The bottleneck nature of space launches is beginning to change.

In the last several years, the unprecedented growth of public-private partnerships has transformed space travel into an irresistible investment opportunity. “Since July last year we’ve had about a dozen millionaires take selfies in space,” said Tess Hatch, a partner with Bessemer Venture Partners (BvP), during a CES 2022 keynote attended by Interesting Engineering.

But there’s more to the budding space economy than tourism, alone. In fact, despite the outsized attention focused on billionaires and millionaires going to space, the vast majority is already going to support a much wider spectrum.

NASA’s Artemis 1 mission, slated for take off as soon as this March, aims to send an Orion spacecraft around the moon. The cabin will be largely empty, save for an a interactive tablet that has been dubbed “Callisto,” which will sit propped up to face an astronaut mannequin. Callisto is essentially a touch-screen device that features reconfigured versions of Alexa, Amazon’s voice assistant, and Cisco’s teleconferencing platform WebEx.

Among the many aspects that will be closely watched on the ground — at least by the group behind this Alexa experiment — is how the virtual assistant performs in space. And if nothing else, it’ll be some well-placed advertising.

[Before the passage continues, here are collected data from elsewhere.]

(* ===== verification/Scheduler.v ===== *)
(** The job table: components/scheduler/src/facade.ts, modules.ts and backoff.ts.

    A job carries its function and arguments as a payload [P] that the scheduler
    only hands on; [C] names a completion callback and [X] is the opaque context
    that is handed back to it.  The [jobs] and [job_args] tables are one list of
    rows in the order of creation; an index scan is a filter and a stable
    sort (jobs created in the same millisecond come in the order of creation,
    where the index uses their random ids).  A mutation is a function on the tables: the engine makes it atomic. *)
From Stdlib Require Import ZArith Lia.
From stdpp Require Import base list sets strings.
From S2P Require Import Prelude JsBase Values.

Inductive job_kind := JMutation | JAction.
Inductive job_state := Pending | InProgress | Succeeded | FailedJob | CanceledJob.
#[global] Instance job_kind_eq_dec : EqDecision job_kind.
Proof. solve_decision. Defined.
#[global] Instance job_state_eq_dec : EqDecision job_state.
Proof. solve_decision. Defined.

Definition job_terminal (s : job_state) : bool := match s with Pending | InProgress => false | _ => true end.

(** [OnCompleteResult], and [JobResult], which the driver reports. *)
Inductive oc_result := OcSuccess (v : value) | OcFailed (error : jsstr) | OcCanceled.
Inductive job_result := JrSuccess (v : value) | JrFailed (error : jsstr) (retryable : bool).

Definition BATCH_CAP : nat := 64.
Definition LEASE_MS : Z := 30000.

(** * backoff.ts

    The jitter is a word of the seeded generator, [k / 2^32]; every operation
    but the final rounding is exact. *)
Definition initialBackoffMs : Z := 250.
Definition backoff_raw (attempts : Z) : Z := initialBackoffMs * 2 ^ (attempts + 1).
Definition computeBackoff (attempts k : Z) : Z := (backoff_raw attempts * (2 ^ 32 + k) * 2 + 2 ^ 33) / 2 ^ 34.

(** * Rows *)

Record job (P C X : Type) := Job
  { jb_payload : P; jb_kind : job_kind; jb_state : job_state; jb_nextTs : Z; jb_attempts : Z; jb_maxFailures : Z;
    jb_leaseExpiresAt : option Z; jb_idempotencyKey : option jsstr; jb_name : option jsstr;
    jb_onComplete : option C; jb_context : option X; jb_parentId : option Z; jb_completedTs : option Z;
    jb_lastError : option jsstr }.
Arguments Job {P C X}.
Arguments jb_payload {P C X}.
Arguments jb_kind {P C X}.
Arguments jb_state {P C X}.
Arguments jb_nextTs {P C X}.
Arguments jb_attempts {P C X}.
Arguments jb_maxFailures {P C X}.
Arguments jb_leaseExpiresAt {P C X}.
Arguments jb_idempotencyKey {P C X}.
Arguments jb_name {P C X}.
Arguments jb_onComplete {P C X}.
Arguments jb_context {P C X}.
Arguments jb_parentId {P C X}.
Arguments jb_completedTs {P C X}.
Arguments jb_lastError {P C X}.

(** [jt_fired] is what [fireOnComplete] was called with, for the theorems. *)
Record jobs (P C X : Type) := Jobs { jt_rows : list (Z * job P C X); jt_next : Z; jt_fired : list (Z * oc_result) }.
Arguments Jobs {P C X}.
Arguments jt_rows {P C X}.
Arguments jt_next {P C X}.
Arguments jt_fired {P C X}.

Record enqueue_opts (C X : Type) := EnqueueOpts
  { eo_runAfter : option Z; eo_runAt : option Z; eo_maxFailures : option Z; eo_name : option jsstr;
    eo_onComplete : option C; eo_context : option X; eo_idempotencyKey : option jsstr }.
Arguments EnqueueOpts {C X}.
Arguments eo_runAfter {C X}.
Arguments eo_runAt {C X}.
Arguments eo_maxFailures {C X}.
Arguments eo_name {C X}.
Arguments eo_onComplete {C X}.
Arguments eo_context {C X}.
Arguments eo_idempotencyKey {C X}.

Section scheduler.
Context {P C X : Type} (callback : C -> Z -> option X -> oc_result -> P).
Notation job := (job P C X).
Notation jobs := (jobs P C X).
Notation enqueue_opts := (enqueue_opts C X).

Definition no_opts : enqueue_opts := EnqueueOpts None None None None None None None.
Definition run_at (ts : Z) : enqueue_opts := EnqueueOpts None (Some ts) None None None None None.

Definition get_job (t : jobs) (id : Z) : option job := jm_get (jt_rows t) id.
Definition put_job (t : jobs) (id : Z) (j : job) : jobs := Jobs (jm_set (jt_rows t) id j) (jt_next t) (jt_fired t).

(** * facade.ts *)

Definition find_idempotent (t : jobs) (key : jsstr) : option Z :=
  match base.filter (fun r => jb_idempotencyKey r.2 = Some key) (jt_rows t) with r :: _ => Some r.1 | [] => None end.

Definition next_ts (now : Z) (o : enqueue_opts) : Z :=
  match eo_runAt o with
  | Some ts => ts
  | None => match eo_runAfter o with Some d => now + Z.max 0 d | None => now end
  end.

Definition default_failures (k : job_kind) : Z := match k with JAction => 1 | JMutation => 4 end.

(** The current job is never known, so the parent is absent and no job is born
    canceled. *)
Definition new_job (now : Z) (payload : P) (o : enqueue_opts) (kind : job_kind) : job :=
  Job payload kind Pending (next_ts now o) 0 (default (default_failures kind) (eo_maxFailures o)) None (eo_idempotencyKey o) (eo_name o)
    (eo_onComplete o) (eo_context o) None None None.

Definition insert_job (t : jobs) (j : job) : jobs * Z := (Jobs (jt_rows t ++ [(jt_next t, j)]) (jt_next t + 1) (jt_fired t), jt_next t).

Definition enqueueInternal (now : Z) (payload : P) (o : enqueue_opts) (kind : job_kind) (t : jobs) : jobs * Z :=
  match match eo_idempotencyKey o with Some key => find_idempotent t key | None => None end with
  | Some id => (t, id)
  | None => insert_job t (new_job now payload o kind)
  end.

(** The callback is always enqueued as a mutation. *)
Definition fireOnComplete (now id : Z) (onComplete : option C) (result : oc_result) (t : jobs) : jobs :=
  let t := Jobs (jt_rows t) (jt_next t) (jt_fired t ++ [(id, result)]) in
  match onComplete with
  | None => t
  | Some c =>
      let context := match get_job t id with Some j => jb_context j | None => None end in
      (enqueueInternal now (callback c id context result) (run_at now) JMutation t).1
  end.

Definition with_state (j : job) (s : job_state) (completedTs : option Z) : job :=
  Job (jb_payload j) (jb_kind j) s (jb_nextTs j) (jb_attempts j) (jb_maxFailures j) (jb_leaseExpiresAt j) (jb_idempotencyKey j) (jb_name j)
    (jb_onComplete j) (jb_context j) (jb_parentId j) completedTs (jb_lastError j).

Definition cancel_one (now id : Z) (t : jobs) : jobs :=
  match get_job t id with
  | Some j =>
      if bool_decide (jb_state j = Pending)
      then fireOnComplete now id (jb_onComplete j) OcCanceled (put_job t id (with_state j CanceledJob (Some now)))
      else t
  | None => t
  end.

Definition children_of (t : jobs) (parent : Z) : list Z := (base.filter (fun r => jb_parentId r.2 = Some parent) (jt_rows t)).*1.

(** The children of one job that were not seen: each is canceled and queued. *)
Fixpoint cancel_children (now : Z) (children queue seen : list Z) (t : jobs) : list Z * list Z * jobs :=
  match children with
  | [] => (queue, seen, t)
  | c :: cs =>
      if bool_decide (c ∈ seen) then cancel_children now cs queue seen t
      else cancel_children now cs (queue ++ [c]) (c :: seen) (cancel_one now c t)
  end.

Fixpoint cancel_walk (fuel : nat) (now : Z) (queue seen : list Z) (t : jobs) : option jobs :=
  match queue with
  | [] => Some t
  | p :: queue' =>
      match fuel with
      | O => None
      | S fuel' => let '(q, s, t') := cancel_children now (children_of t p) queue' seen t in cancel_walk fuel' now q s t'
      end
  end.

(** Every job is visited at most once, the first one included. *)
Definition cancel (now id : Z) (t : jobs) : option jobs :=
  cancel_walk (S (length (jt_rows t))) now [id] [id] (cancel_one now id t).

(** * modules.ts *)

Definition by_next_ts (s : job_state) (t : jobs) : list (Z * job) :=
  js_sort (fun a b => jb_nextTs a.2 ?= jb_nextTs b.2) (base.filter (fun r => jb_state r.2 = s) (jt_rows t)).

Definition peekDue (now : Z) (t : jobs) : list Z * option Z :=
  (take BATCH_CAP (base.filter (fun r => jb_nextTs r.2 <= now) (by_next_ts Pending t)).*1,
   match base.filter (fun r => now < jb_nextTs r.2) (by_next_ts Pending t) with r :: _ => Some (jb_nextTs r.2) | [] => None end).

Definition claimed_job (now : Z) (j : job) : job :=
  Job (jb_payload j) (jb_kind j) InProgress (jb_nextTs j) (jb_attempts j) (jb_maxFailures j) (Some (now + LEASE_MS)) (jb_idempotencyKey j)
    (jb_name j) (jb_onComplete j) (jb_context j) (jb_parentId j) (jb_completedTs j) (jb_lastError j).

Definition claim (now id : Z) (t : jobs) : jobs * option P :=
  match get_job t id with
  | Some j => if bool_decide (jb_state j = Pending) then (put_job t id (claimed_job now j), Some (jb_payload j)) else (t, None)
  | None => (t, None)
  end.

Definition succeeded_job (now : Z) (j : job) : job :=
  Job (jb_payload j) (jb_kind j) Succeeded (jb_nextTs j) (jb_attempts j) (jb_maxFailures j) None (jb_idempotencyKey j) (jb_name j)
    (jb_onComplete j) (jb_context j) (jb_parentId j) (Some now) (jb_lastError j).
Definition dead_job (now attempts : Z) (error : jsstr) (j : job) : job :=
  Job (jb_payload j) (jb_kind j) FailedJob (jb_nextTs j) attempts (jb_maxFailures j) None (jb_idempotencyKey j) (jb_name j)
    (jb_onComplete j) (jb_context j) (jb_parentId j) (Some now) (Some error).
Definition retried_job (nextTs attempts : Z) (error : jsstr) (j : job) : job :=
  Job (jb_payload j) (jb_kind j) Pending nextTs attempts (jb_maxFailures j) None (jb_idempotencyKey j) (jb_name j)
    (jb_onComplete j) (jb_context j) (jb_parentId j) (jb_completedTs j) (Some error).

(** [k] is the next word of the random generator. *)
Definition complete (now k id : Z) (result : job_result) (t : jobs) : jobs :=
  match get_job t id with
  | Some j =>
      if negb (bool_decide (jb_state j = InProgress)) then t
      else
        match result with
        | JrSuccess v => fireOnComplete now id (jb_onComplete j) (OcSuccess v) (put_job t id (succeeded_job now j))
        | JrFailed error retryable =>
            let attempts := jb_attempts j + 1 in
            if (jb_maxFailures j <=? attempts) || negb retryable
            then fireOnComplete now id (jb_onComplete j) (OcFailed error) (put_job t id (dead_job now attempts error j))
            else put_job t id (retried_job (now + computeBackoff attempts k) attempts error j)
        end
  | None => t
  end.

Definition lease_error : jsstr := js "lease expired: driver did not complete the job before its lease deadline (infra kill)".

Definition lease_expired (now : Z) (j : job) : bool := match jb_leaseExpiresAt j with Some l => l <? now | None => false end.

Definition expired_jobs (now : Z) (t : jobs) : list Z :=
  take BATCH_CAP (base.filter (fun r => lease_expired now r.2 = true) (by_next_ts InProgress t)).*1.

Definition reclaim_one (now id : Z) (t : jobs) : jobs :=
  match get_job t id with
  | Some j =>
      let attempts := jb_attempts j + 1 in
      if bool_decide (jb_kind j = JMutation) && (attempts <? jb_maxFailures j) then put_job t id (retried_job now attempts lease_error j)
      else fireOnComplete now id (jb_onComplete j) (OcFailed lease_error) (put_job t id (dead_job now attempts lease_error j))
  | None => t
  end.

Definition reclaim (now : Z) (t : jobs) : jobs := foldl (fun t id => reclaim_one now id t) t (expired_jobs now t).

(** * The jitter stays between a half and the whole *)

Lemma computeBackoff_bounds attempts k : 0 <= attempts -> 0 <= k < 2 ^ 32 ->
  backoff_raw attempts / 2 <= computeBackoff attempts k <= backoff_raw attempts.
Proof.
  intros Ha Hk. unfold computeBackoff. set (r := backoff_raw attempts). assert (Hr : 0 < r) by (unfold r, backoff_raw, initialBackoffMs; lia).
  split.
  - apply Z.div_le_lower_bound; [lia|]. pose proof (Z.mul_div_le r 2 ltac:(lia)). nia.
  - apply Z.lt_succ_r, Z.div_lt_upper_bound; [lia|]. nia.
Qed.
End scheduler.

It’s all part of a collaboration between Amazon, (AMZN) Cisco (CSCO) 0, and Lockheed Martin (LMT) 0, which built the Orion capsule for NASA. Lockheed approached the other two companies with the idea of developing a virtual assistant about three years ago, the companies said, and they are paying the full cost of including the virtual assistant on the Artemis 1 mission. Lockheed is also reimbursing NASA for any help the agency has lent on this project through an arrangement called a Space Act Agreement, which allows the space agency to be compensated for expertise or resources it gives to companies working on certain space-related projects.